→ **SOURCE DATA**:
(* ===== verification/Mysql.v ===== *)
(** * The MySQL wrapper and the database bootstrap

    [ConvertString] is utils/ConvertStringUtil.h; [Field], [Row], [QueryResult]
    and [CDatabaseMysql] are the classes of mysqlapi/; [CMysqlManager] is
    mysqlmgr/.  The client library and the server behind it are the parameter
    [MysqlApi]; the life of its handles, which the wrapper manages, is modelled. *)
From S2P Require Import Prelude Protocol.

Module ConvertString.

(** The digits at the front of a string. *)
Fixpoint leading_digits (s : bytes) (acc : Z) : Z :=
  match s with
  | c :: s' => if Decimal.is_digit c then leading_digits s' (10 * acc + Decimal.digit c) else acc
  | [] => acc
  end.

Definition clamp32 (z : Z) : Z := Z.max (- 2 ^ 31) (Z.min z (2 ^ 31 - 1)).

(** [convertFromString<int>]: [iss >> value] skips white space; at the end of
    the text it leaves [value] as it was, which is uninitialised; without a
    digit it stores 0, and it clamps to the range of [int]. *)
Definition convertFromString_int (str : bytes) : outcome Z :=
  match Decimal.skip_space str with
  | [] => Undef Uninitialised
  | c :: s' =>
      if bool_decide (c = Byte.x2d) then Ret (clamp32 (- leading_digits s' 0))
      else if bool_decide (c = Byte.x2b) then Ret (clamp32 (leading_digits s' 0))
      else Ret (clamp32 (leading_digits (c :: s') 0))
  end.

Lemma convertFromString_int_range str v :
  convertFromString_int str = Ret v -> srange 32 v.
Proof.
  unfold convertFromString_int, srange, clamp32.
  repeat case_match; intros ?; simplify_eq; lia.
Qed.

End ConvertString.

Module Field.

Inductive DataTypes : Type :=
| DB_TYPE_UNKNOWN | DB_TYPE_STRING | DB_TYPE_INTEGER | DB_TYPE_FLOAT | DB_TYPE_BOOL.

#[export] Instance DataTypes_eq_dec : EqDecision DataTypes.
Proof. solve_decision. Defined.

Definition lower (c : Byte.byte) : Byte.byte :=
  if (65 <=? uchar c) && (uchar c <=? 90) then byte.of_Z (uchar c + 32) else c.
Definition toLowerString (str : bytes) : bytes := map lower str.

Record Field : Type := mkField { m_strFieldName : bytes; m_iType : DataTypes }.

Definition make_default : Field := mkField [] DB_TYPE_UNKNOWN.
Definition make (name : bytes) (type : DataTypes) : Field := mkField (toLowerString name) type.
Definition setType (type : DataTypes) (f : Field) : Field := mkField (m_strFieldName f) type.
Definition setName (strName : bytes) (f : Field) : Field :=
  mkField (toLowerString strName) (m_iType f).

Definition printType (type : DataTypes) : bytes :=
  match type with
  | DB_TYPE_STRING => lit "DB_TYPE_STRING"
  | DB_TYPE_INTEGER => lit "DB_TYPE_INTEGER"
  | DB_TYPE_FLOAT => lit "DB_TYPE_FLOAT"
  | DB_TYPE_BOOL => lit "DB_TYPE_BOOL"
  | DB_TYPE_UNKNOWN => lit "DB_TYPE_UNKNOWN"
  end.

Definition toString (f : Field) : bytes :=
  lit "| " ++ m_strFieldName f ++ lit " ( " ++ printType (m_iType f) ++ lit " ) | ".

Lemma lower_range c : ~ (65 <= uchar (lower c) <= 90).
Proof.
  unfold lower. destruct ((65 <=? uchar c) && (uchar c <=? 90)) eqn:E.
  - rewrite andb_true_iff, !Z.leb_le in E. rewrite uchar_of_Z, Z.mod_small by lia. lia.
  - rewrite andb_false_iff, !Z.leb_gt in E. lia.
Qed.

Lemma toLowerString_idemp s : toLowerString (toLowerString s) = toLowerString s.
Proof.
  unfold toLowerString. rewrite map_map. apply map_ext. intros c.
  pose proof (lower_range c). unfold lower at 1.
  destruct ((65 <=? uchar (lower c)) && (uchar (lower c) <=? 90)) eqn:E; [|done].
  rewrite andb_true_iff, !Z.leb_le in E. lia.
Qed.

End Field.

(** A row as [mysql_fetch_row] and [mysql_fetch_lengths] give it: the value of
    each column, [None] for SQL NULL (a null pointer with length 0). *)
Abbreviation mysql_row := (list (option bytes)).

Module Row.

Record Row : Type := mkRow { m_strValues : list bytes; m_uLens : list Z }.

(** [std::string(nullptr, 0)] is the empty string. *)
Definition column (v : option bytes) : bytes := default [] v.

(** [Row(row, valueLengths, fieldCounts)]: the loop from column [i] on. *)
Fixpoint read_columns (row : mysql_row) (fieldCounts : nat) (this : Row) {struct fieldCounts}
    : outcome Row :=
  match fieldCounts with
  | O => Ret this
  | S n =>
      match row with
      | [] => Undef OutOfBounds
      | v :: row' =>
          read_columns row' n
            (mkRow (m_strValues this ++ [column v]) (m_uLens this ++ [zlen (column v)]))
      end
  end.
Definition make (row : mysql_row) (fieldCounts : nat) : outcome Row :=
  read_columns row fieldCounts (mkRow [] []).

Definition getStrValues (r : Row) : list bytes := m_strValues r.

Fixpoint format_columns (values : list bytes) (lens : list Z) : outcome bytes :=
  match values with
  | [] => Ret []
  | v :: values' =>
      match lens with
      | [] => Undef OutOfBounds
      | n :: lens' =>
          rest ← format_columns values' lens';
          Ret (lit "(" ++ v ++ lit ")(" ++ Decimal.format_d n ++ lit ")" ++ rest)
      end
  end.
Definition toString (r : Row) : outcome bytes :=
  s ← format_columns (m_strValues r) (m_uLens r);
  Ret (lit "|" ++ s ++ lit "|" ++ [Byte.x0a]).

Lemma read_columns_ok row extra this :
  read_columns (row ++ extra) (length row) this =
  Ret (mkRow (m_strValues this ++ (column <$> row))
             (m_uLens this ++ ((fun v => zlen (column v)) <$> row))).
Proof.
  revert this. induction row as [|v row IH]; intros [vs ls]; csimpl.
  - by rewrite !app_nil_r.
  - rewrite IH. cbn [m_strValues m_uLens]. by rewrite <- !app_assoc.
Qed.

Lemma format_columns_ok vs ls :
  length vs = length ls -> exists s, format_columns vs ls = Ret s.
Proof.
  revert ls. induction vs as [|v vs IH]; intros [|n ls]; try discriminate; [by eexists|].
  intros [=Hl]. simpl. destruct (IH ls Hl) as [s ->]. by eexists.
Qed.

Lemma toString_ok r :
  length (m_strValues r) = length (m_uLens r) -> is_ret (toString r) = true.
Proof. intros H. unfold toString. by destruct (format_columns_ok _ _ H) as [s ->]. Qed.

Lemma make_ok row :
  make row (length row) =
  Ret (mkRow (column <$> row) ((fun v => zlen (column v)) <$> row)).
Proof. unfold make. rewrite <- (app_nil_r row) at 1. by rewrite read_columns_ok. Qed.

End Row.

Module QueryResult.

(** The column types of mysql.h; [FIELD_TYPE_OTHER] stands for the ones the
    wrapper does not name. *)
Inductive enum_field_types : Type :=
| FIELD_TYPE_TIMESTAMP | FIELD_TYPE_DATE | FIELD_TYPE_TIME | FIELD_TYPE_DATETIME
| FIELD_TYPE_YEAR | FIELD_TYPE_STRING | FIELD_TYPE_VAR_STRING | FIELD_TYPE_BLOB
| FIELD_TYPE_SET | FIELD_TYPE_NULL | FIELD_TYPE_TINY | FIELD_TYPE_SHORT | FIELD_TYPE_LONG
| FIELD_TYPE_INT24 | FIELD_TYPE_LONGLONG | FIELD_TYPE_ENUM | FIELD_TYPE_DECIMAL
| FIELD_TYPE_FLOAT | FIELD_TYPE_DOUBLE | FIELD_TYPE_OTHER (code : Z).

Definition convertNativeType (mysqlType : enum_field_types) : Field.DataTypes :=
  match mysqlType with
  | FIELD_TYPE_TIMESTAMP | FIELD_TYPE_DATE | FIELD_TYPE_TIME | FIELD_TYPE_DATETIME
  | FIELD_TYPE_YEAR | FIELD_TYPE_STRING | FIELD_TYPE_VAR_STRING | FIELD_TYPE_BLOB
  | FIELD_TYPE_SET | FIELD_TYPE_NULL => Field.DB_TYPE_STRING
  | FIELD_TYPE_TINY | FIELD_TYPE_SHORT | FIELD_TYPE_LONG | FIELD_TYPE_INT24
  | FIELD_TYPE_LONGLONG | FIELD_TYPE_ENUM => Field.DB_TYPE_INTEGER
  | FIELD_TYPE_DECIMAL | FIELD_TYPE_FLOAT | FIELD_TYPE_DOUBLE => Field.DB_TYPE_FLOAT
  | FIELD_TYPE_OTHER _ => Field.DB_TYPE_UNKNOWN
  end.

(** A stored result set ([MYSQL_RES]). *)
Record mysql_res : Type := mkRes {
  fields : list (bytes * enum_field_types);
  rows : list mysql_row
}.
Definition mysql_num_fields (r : mysql_res) : nat := length (fields r).
Definition mysql_num_rows (r : mysql_res) : nat := length (rows r).

Record QueryResult : Type := mkQueryResult {
  m_FieldCount : nat;
  m_Fields : list Field.Field;
  m_RowCount : nat;
  m_Rows : list Row.Row
}.

(** The [while] loop over [mysql_fetch_row]. *)
Fixpoint read_rows (rs : list mysql_row) (fieldCount : nat) (acc : list Row.Row)
    : outcome (list Row.Row) :=
  match rs with
  | [] => Ret acc
  | row :: rs' => r ← Row.make row fieldCount; read_rows rs' fieldCount (acc ++ [r])
  end.

Definition make (result : mysql_res) : outcome QueryResult :=
  let n := mysql_num_fields result in
  let fs := map (fun f => Field.make (fst f) (convertNativeType (snd f))) (fields result) in
  rs ← read_rows (rows result) n [];
  Ret (mkQueryResult n fs (mysql_num_rows result) rs).

Definition getRows (q : QueryResult) : list Row.Row := m_Rows q.

Fixpoint print_rows (n : nat) (rs : list Row.Row) {struct n} : outcome bytes :=
  match n with
  | O => Ret []
  | S n' =>
      match rs with
      | [] => Undef OutOfBounds
      | r :: rs' => s ← Row.toString r; t ← print_rows n' rs'; Ret (s ++ t)
      end
  end.
Definition printResult (q : QueryResult) : outcome bytes :=
  rs ← print_rows (m_RowCount q) (m_Rows q);
  Ret (lit "fields:=============================" ++ [Byte.x0a] ++
       concat (map Field.toString (m_Fields q)) ++
       [Byte.x0a] ++ lit "Rows:===========================" ++ [Byte.x0a] ++ rs).

(** What the server sent: every row has one value per column. *)
Definition rectangular (r : mysql_res) : Prop :=
  Forall (fun row => length row = mysql_num_fields r) (rows r).

Lemma read_rows_ok rs n acc :
  Forall (fun row => length row = n) rs ->
  exists q, read_rows rs n acc = Ret (acc ++ q) /\
    Row.m_strValues <$> q = (fun row => Row.column <$> row) <$> rs /\
    length q = length rs /\ Forall (fun r => is_ret (Row.toString r) = true) q.
Proof.
  intros Hall. revert acc. induction Hall as [|row rs Hrow _ IH]; intros acc.
  - exists []. rewrite app_nil_r. by repeat constructor.
  - subst n. cbn [read_rows]. rewrite Row.make_ok. cbn [mbind outcome_bind].
    edestruct IH as (q & -> & Hv & Hl & Hp). eexists (_ :: q).
    split_and!; [by rewrite <- app_assoc|csimpl; by rewrite Hv|simpl; by rewrite Hl|].
    constructor; [|done]. apply Row.toString_ok. cbn [Row.m_strValues Row.m_uLens].
    by rewrite !length_fmap.
Qed.

(** reading a result set keeps every row, in order, with every value (SQL
    NULL as the empty string), and printing it is defined. *)
Theorem result_keeps_rows (result : mysql_res) :
  rectangular result ->
  exists q, make result = Ret q /\
    Row.getStrValues <$> getRows q = (fun row => Row.column <$> row) <$> rows result /\
    map Field.m_iType (m_Fields q) = map (fun f => convertNativeType (snd f)) (fields result) /\
    is_ret (printResult q) = true.
Proof.
  intros Hr. unfold make. destruct (read_rows_ok _ _ [] Hr) as (q & -> & Hv & Hl & Hp).
  eexists. split; [reflexivity|]. cbn [getRows m_Rows m_Fields]. split_and!; [done|..].
  - by rewrite map_map.
  - unfold printResult. cbn [m_RowCount m_Rows app]. unfold mysql_num_rows. rewrite <- Hl.
    clear - Hp. induction Hp as [|r q Hr _ IH]; [done|]. cbn [length print_rows].
    destruct (Row.toString r); [|done..]. cbn [mbind outcome_bind].
    destruct (print_rows _ q); done.
Qed.

Lemma result_keeps_rows_witness :
  exists q, make (mkRes [(lit "Id", FIELD_TYPE_LONG); (lit "Name", FIELD_TYPE_VAR_STRING)]
                    [[Some (lit "1"); Some (lit "manjie")]; [Some (lit "2"); None]]) = Ret q /\
    Row.getStrValues <$> getRows q = [[lit "1"; lit "manjie"]; [lit "2"; []]] /\
    map Field.m_iType (m_Fields q) = [Field.DB_TYPE_INTEGER; Field.DB_TYPE_STRING] /\
    is_ret (printResult q) = true.
Proof.
  apply (result_keeps_rows
           (mkRes [(lit "Id", FIELD_TYPE_LONG); (lit "Name", FIELD_TYPE_VAR_STRING)]
              [[Some (lit "1"); Some (lit "manjie")]; [Some (lit "2"); None]])).
  by repeat constructor.
Defined.

End QueryResult.

(** ** The client library, as documented, and the server behind it *)
Class MysqlApi : Type := {
  db : Type;
  mysql_real_connect : Z -> bytes -> bytes -> bytes -> bytes -> db -> bool * db;
  mysql_real_query : Z -> bytes -> db -> Z * db;
  mysql_errno : Z -> db -> Z;
  mysql_store_result : Z -> db -> option QueryResult.mysql_res * db;
  mysql_field_count : Z -> db -> Z
}.
Definition CR_SERVER_GONE_ERROR : Z := 2006.

Module CDatabaseMysql.

Section Api.
Context `{api : MysqlApi}.

(** The handles of the client library: [live] ones are allocated and not yet
    closed.  Using any other is use after free. *)
Record Client : Type := mkClient {
  live : gset Z;
  next_handle : Z;
  server : db
}.

Record DatabaseInfo : Type := mkInfo {
  strHost : bytes; strUser : bytes; strPwd : bytes; strDBName : bytes
}.

Record CDatabaseMysql : Type := mkDatabase {
  m_DBInfo : DatabaseInfo;
  m_Mysql : option Z;
  m_bInit : bool
}.
Lemma lead_row c rs : 0 <= c -> lead c = Some rs <-> row c rs.
Proof.
  intros Hc. split.
  - unfold lead, ranges. decide_comparisons; intros ?; simplify_eq; constructor; lia.
  - intros H. destruct H; unfold lead, ranges; decide_comparisons; done.
Qed.

Ltac fits :=
  repeat match goal with
  | H : fits _ _ |- _ => inversion H; clear H; subst
  | H : Forall2 _ _ _ |- _ => inversion H; clear H; subst
  end; cbn [fst snd] in *.

(** A lead byte with bytes in the ranges after it is the encoding of a scalar
    value, and every scalar value is encoded so. *)
Lemma chunk_scalar c0 rs cs :
  row c0 rs -> fits rs cs ->
  scalar (extend (c0 - base rs) cs) /\ encode (extend (c0 - base rs) cs) = c0 :: cs.
Proof.
  intros Hr Hf.
  assert (Hsc : scalar (extend (c0 - base rs) cs)).
  { destruct Hr; fits; unfold scalar, extend; cbn [base length foldl]; lia. }
  split; [done|]. rewrite encode_eq by (unfold scalar in Hsc; lia). clear Hsc.
  destruct Hr; fits; unfold encode_arith, extend; cbn [base length foldl];
    decide_comparisons; repeat (f_equal; try zdiv).
Qed.

Lemma scalar_chunk cp :
  scalar cp -> exists c0 rs cs,
    encode cp = c0 :: cs /\ row c0 rs /\ fits rs cs /\ extend (c0 - base rs) cs = cp.
Proof.
  intros H. rewrite encode_eq by (unfold scalar in H; lia). unfold scalar in H.
  unfold encode_arith.
  destruct (Z.ltb_spec cp 128); [|destruct (Z.leb_spec cp 0x7FF); [|destruct (Z.leb_spec cp 0xFFFF)]].
  - exists cp, [], []. split; [done|]. split; [constructor; lia|]. split; [constructor|].
    unfold extend. cbn. lia.
  - eexists _, _, _. split; [done|]. split; [apply row2; zdiv|].
    split; [repeat constructor; cbn; zdiv|]. unfold extend; cbn; zdiv.
  - destruct (decide (cp < 4096)); [|destruct (decide (0xD000 <= cp < 0xE000))];
      eexists _, _, _; (split; [done|]).
    + replace (cp / 4096) with 0 by zdiv. split; [apply row3_E0|].
      split; [repeat constructor; cbn; zdiv|]. unfold extend; cbn; zdiv.
    + replace (cp / 4096) with 13 by zdiv. split; [apply row3_ED|].
      split; [repeat constructor; cbn; zdiv|]. unfold extend; cbn; zdiv.
    + split; [apply row3; zdiv|].
      split; [repeat constructor; cbn; zdiv|]. unfold extend; cbn; zdiv.
  - destruct (decide (cp < 0x40000)); [|destruct (decide (0x100000 <= cp))];
      eexists _, _, _; (split; [done|]).
    + replace (cp / 262144) with 0 by zdiv. split; [apply row4_F0|].
      split; [repeat constructor; cbn; zdiv|]. unfold extend; cbn; zdiv.
    + replace (cp / 262144) with 4 by zdiv. split; [apply row4_F4|].
      split; [repeat constructor; cbn; zdiv|]. unfold extend; cbn; zdiv.
    + split; [apply row4; zdiv|].
      split; [repeat constructor; cbn; zdiv|]. unfold extend; cbn; zdiv.
Qed.

(** ** Runs of the decoder *)

Lemma pending_nil st : 0 <= st <= 8 -> pending st = Some [] <-> st = UTF8_ACCEPT.
Proof.
  intros H. split; [|by intros ->].
  assert (st = 0 \/ st = 1 \/ st = 2 \/ st = 3 \/ st = 4 \/ st = 5 \/ st = 6 \/ st = 7 \/ st = 8)
    as Hs by lia.
  by repeat destruct Hs as [->|Hs]; try subst st.
Qed.

Definition continuation (r : Z * Z) : Prop := 128 <= fst r /\ snd r <= 191.

Lemma row_bounds c rs :
  row c rs -> 0 <= c < 256 /\ Forall continuation rs /\ (length rs <= 3)%nat /\ 0 <= c - base rs < 128.
Proof.
  intros H. unfold base. destruct H; cbn [length]; repeat split; try lia;
    repeat constructor; cbn; lia.
Qed.

Lemma decodes_cons st cp c s :
  0 <= c < 256 -> decodes st cp (byte.of_Z c :: s) = p ← decode st cp c; decodes (fst p) (snd p) s.
Proof. intros H. cbn [decodes]. by rewrite uchar_of_Z, Z.mod_small. Qed.

(** Bytes in the pending ranges bring the decoder to acceptance. *)
Lemma decodes_fits rs cs st cp s :
  fits rs cs -> Forall continuation rs -> 0 <= st <= 8 -> pending st = Some rs ->
  0 <= cp -> (cp + 1) * 64 ^ zlen cs <= 2 ^ 32 ->
  decodes st cp ((byte.of_Z <$> cs) ++ s) = decodes UTF8_ACCEPT (extend cp cs) s.
Proof.
  intros Hf. revert st cp. induction Hf as [|[lo hi] c rs cs Hc Hf IH]; intros st cp Hr Hst Hp Hcp Hb.
  - by apply pending_nil in Hp as ->.
  - apply Forall_cons in Hr as [[H1 H2] Hr]. cbn in H1, H2, Hc.
    rewrite zlen_cons, Z.pow_add_r in Hb by (pose proof (zlen_nonneg cs); lia).
    assert (0 < 64 ^ zlen cs) by (apply Z.pow_pos_nonneg; pose proof (zlen_nonneg cs); lia).
    assert (Hne : st <> UTF8_ACCEPT) by (intros ->; discriminate Hp).
    cbn [fmap list_fmap app]. rewrite decodes_cons by lia.
    destruct (decode_spec st cp c) as (st' & -> & Hst' & Hp' & _); [done|lia|].
    cbn [mbind outcome_bind fst snd]. rewrite next_code by (try done; nia).
    unfold after in Hp'. rewrite Hp in Hp'.
    destruct (Z.leb_spec lo c), (Z.leb_spec c hi); try lia. cbn in Hp'.
    rewrite IH; [done|done|done|done|lia|nia].
Qed.

(** The decoder reads the encoding of a scalar value and yields the value. *)
Lemma decodes_encode cp x s :
  scalar cp ->
  decodes UTF8_ACCEPT x ((byte.of_Z <$> encode cp) ++ s) = decodes UTF8_ACCEPT cp s.
Proof.
  intros (c0 & rs & cs & -> & Hr & Hf & He)%scalar_chunk.
  destruct (row_bounds _ _ Hr) as (Hc0 & Hcont & Hlen & Hb).
  cbn [fmap list_fmap app]. rewrite decodes_cons by lia.
  destruct (decode_spec UTF8_ACCEPT x c0) as (st' & -> & Hst' & Hp' & _); [done|lia|].
  cbn in Hp'. rewrite (proj2 (lead_row c0 rs ltac:(lia)) Hr) in Hp'.
  cbn [mbind outcome_bind fst snd].
  rewrite (lead_code x c0 rs) by (try apply lead_row; first [done | lia]).
  rewrite (decodes_fits rs); [by rewrite He|done..|lia|].
  apply Forall2_length in Hf. unfold zlen.
  assert (64 ^ Z.of_nat (length cs) <= 64 ^ 3) by (apply Z.pow_le_mono_r; lia). nia.
Qed.

Lemma decodes_app st cp s t :
  decodes st cp (s ++ t) = p ← decodes st cp s; decodes (fst p) (snd p) t.
Proof.
  revert st cp. induction s as [|b s IH]; intros st cp; [done|]. cbn [app decodes].
  destruct (decode st cp (uchar b)) as [[st' cp']| |]; cbn; [apply IH|done..].
Qed.

Lemma decodes_all cps x s :
  Forall scalar cps ->
  decodes UTF8_ACCEPT x (encode_all cps ++ s) = decodes UTF8_ACCEPT (default x (last cps)) s.
Proof.
  intros H. revert x. induction H as [|cp cps Hcp _ IH]; intros x; [done|].
  unfold encode_all in *. cbn [fmap list_fmap concat]. rewrite fmap_app, <- app_assoc.
  rewrite decodes_encode by done. rewrite IH, last_cons.
  by destruct (last cps).
Qed.

(** Whatever the bytes, no assertion of the decoder fails and no read leaves its
    table; once it has rejected it never accepts. *)
Lemma decodes_total st cp s :
  0 <= st <= 8 -> exists st' cp', decodes st cp s = Ret (st', cp') /\ 0 <= st' <= 8.
Proof.
  revert st cp. induction s as [|b s IH]; intros st cp Hst; [by eexists _, _|].
  cbn [decodes]. destruct (decode_spec st cp (uchar b)) as (st' & -> & Hst' & _); [done|apply uchar_range|].
  by apply IH.
Qed.

Lemma decodes_reject s cp : exists cp', decodes UTF8_REJECT cp s = Ret (UTF8_REJECT, cp').
Proof.
  revert cp. induction s as [|b s IH]; intros cp; [by eexists|]. cbn [decodes].
  destruct (decode_spec UTF8_REJECT cp (uchar b)) as (st' & -> & _ & _ & H);
    [done|apply uchar_range|].
  rewrite (proj2 H) by done. cbn. apply IH.
Qed.

(** What is accepted from a state starts with bytes in the pending ranges. *)
Lemma decodes_accept st rs cp s cp' :
  0 <= st <= 8 -> pending st = Some rs -> decodes st cp s = Ret (UTF8_ACCEPT, cp') ->
  exists cs cps, fits rs cs /\ Forall scalar cps /\ s = (byte.of_Z <$> cs) ++ encode_all cps.
Proof.
  revert st rs cp. induction s as [|b s IH]; intros st rs cp Hst Hp Hd.
  - cbn in Hd. simplify_eq. cbn in Hp. simplify_eq. exists [], []. by repeat constructor.
  - cbn [decodes] in Hd. pose proof (uchar_range b) as Hb.
    destruct (decode_spec st cp (uchar b)) as (st' & E & Hst' & Hp' & Hrej); [done|done|].
    rewrite E in Hd. cbn [mbind outcome_bind fst snd] in Hd.
    destruct (after st (uchar b)) as [rs'|] eqn:Ea.
    + destruct (IH st' rs' _ Hst' Hp' Hd) as (cs & cps & Hf & Hs & ->).
      unfold after in Ea. rewrite Hp in Ea. destruct rs as [|[lo hi] rs].
      * apply lead_row in Ea; [|lia]. destruct (chunk_scalar _ _ _ Ea Hf) as [H1 H2].
        exists [], (extend (uchar b - base rs') cs :: cps). repeat split; [constructor|by constructor|].
        unfold encode_all. cbn [fmap list_fmap concat app]. rewrite H2, fmap_app. cbn.
        by rewrite of_Z_uchar.
      * destruct (Z.leb_spec lo (uchar b)), (Z.leb_spec (uchar b) hi); try done. cbn in Ea.
        simplify_eq. exists (uchar b :: cs), cps. repeat split; [by constructor|done|].
        cbn. by rewrite of_Z_uchar.
    + rewrite (proj2 Hrej) in Hd by done. destruct (decodes_reject s (code st cp (uchar b))) as [c H].
      by rewrite H in Hd.
Qed.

→ **WORK INSTRUCTIONS**: Starting at the line that contains "Forall scalar cps ->" and stopping after the line that contains "as [H1 H2].", write out every line exactly as it appears above, and no other line.

→ **ANSWER TO THE PROBLEM**:
  Forall scalar cps ->
  decodes UTF8_ACCEPT x (encode_all cps ++ s) = decodes UTF8_ACCEPT (default x (last cps)) s.
Proof.
  intros H. revert x. induction H as [|cp cps Hcp _ IH]; intros x; [done|].
  unfold encode_all in *. cbn [fmap list_fmap concat]. rewrite fmap_app, <- app_assoc.
  rewrite decodes_encode by done. rewrite IH, last_cons.
  by destruct (last cps).
Qed.

(** Whatever the bytes, no assertion of the decoder fails and no read leaves its
    table; once it has rejected it never accepts. *)
Lemma decodes_total st cp s :
  0 <= st <= 8 -> exists st' cp', decodes st cp s = Ret (st', cp') /\ 0 <= st' <= 8.
Proof.
  revert st cp. induction s as [|b s IH]; intros st cp Hst; [by eexists _, _|].
  cbn [decodes]. destruct (decode_spec st cp (uchar b)) as (st' & -> & Hst' & _); [done|apply uchar_range|].
  by apply IH.
Qed.

Lemma decodes_reject s cp : exists cp', decodes UTF8_REJECT cp s = Ret (UTF8_REJECT, cp').
Proof.
  revert cp. induction s as [|b s IH]; intros cp; [by eexists|]. cbn [decodes].
  destruct (decode_spec UTF8_REJECT cp (uchar b)) as (st' & -> & _ & _ & H);
    [done|apply uchar_range|].
  rewrite (proj2 H) by done. cbn. apply IH.
Qed.

(** What is accepted from a state starts with bytes in the pending ranges. *)
Lemma decodes_accept st rs cp s cp' :
  0 <= st <= 8 -> pending st = Some rs -> decodes st cp s = Ret (UTF8_ACCEPT, cp') ->
  exists cs cps, fits rs cs /\ Forall scalar cps /\ s = (byte.of_Z <$> cs) ++ encode_all cps.
Proof.
  revert st rs cp. induction s as [|b s IH]; intros st rs cp Hst Hp Hd.
  - cbn in Hd. simplify_eq. cbn in Hp. simplify_eq. exists [], []. by repeat constructor.
  - cbn [decodes] in Hd. pose proof (uchar_range b) as Hb.
    destruct (decode_spec st cp (uchar b)) as (st' & E & Hst' & Hp' & Hrej); [done|done|].
    rewrite E in Hd. cbn [mbind outcome_bind fst snd] in Hd.
    destruct (after st (uchar b)) as [rs'|] eqn:Ea.
    + destruct (IH st' rs' _ Hst' Hp' Hd) as (cs & cps & Hf & Hs & ->).
      unfold after in Ea. rewrite Hp in Ea. destruct rs as [|[lo hi] rs].
      * apply lead_row in Ea; [|lia]. destruct (chunk_scalar _ _ _ Ea Hf) as [H1 H2].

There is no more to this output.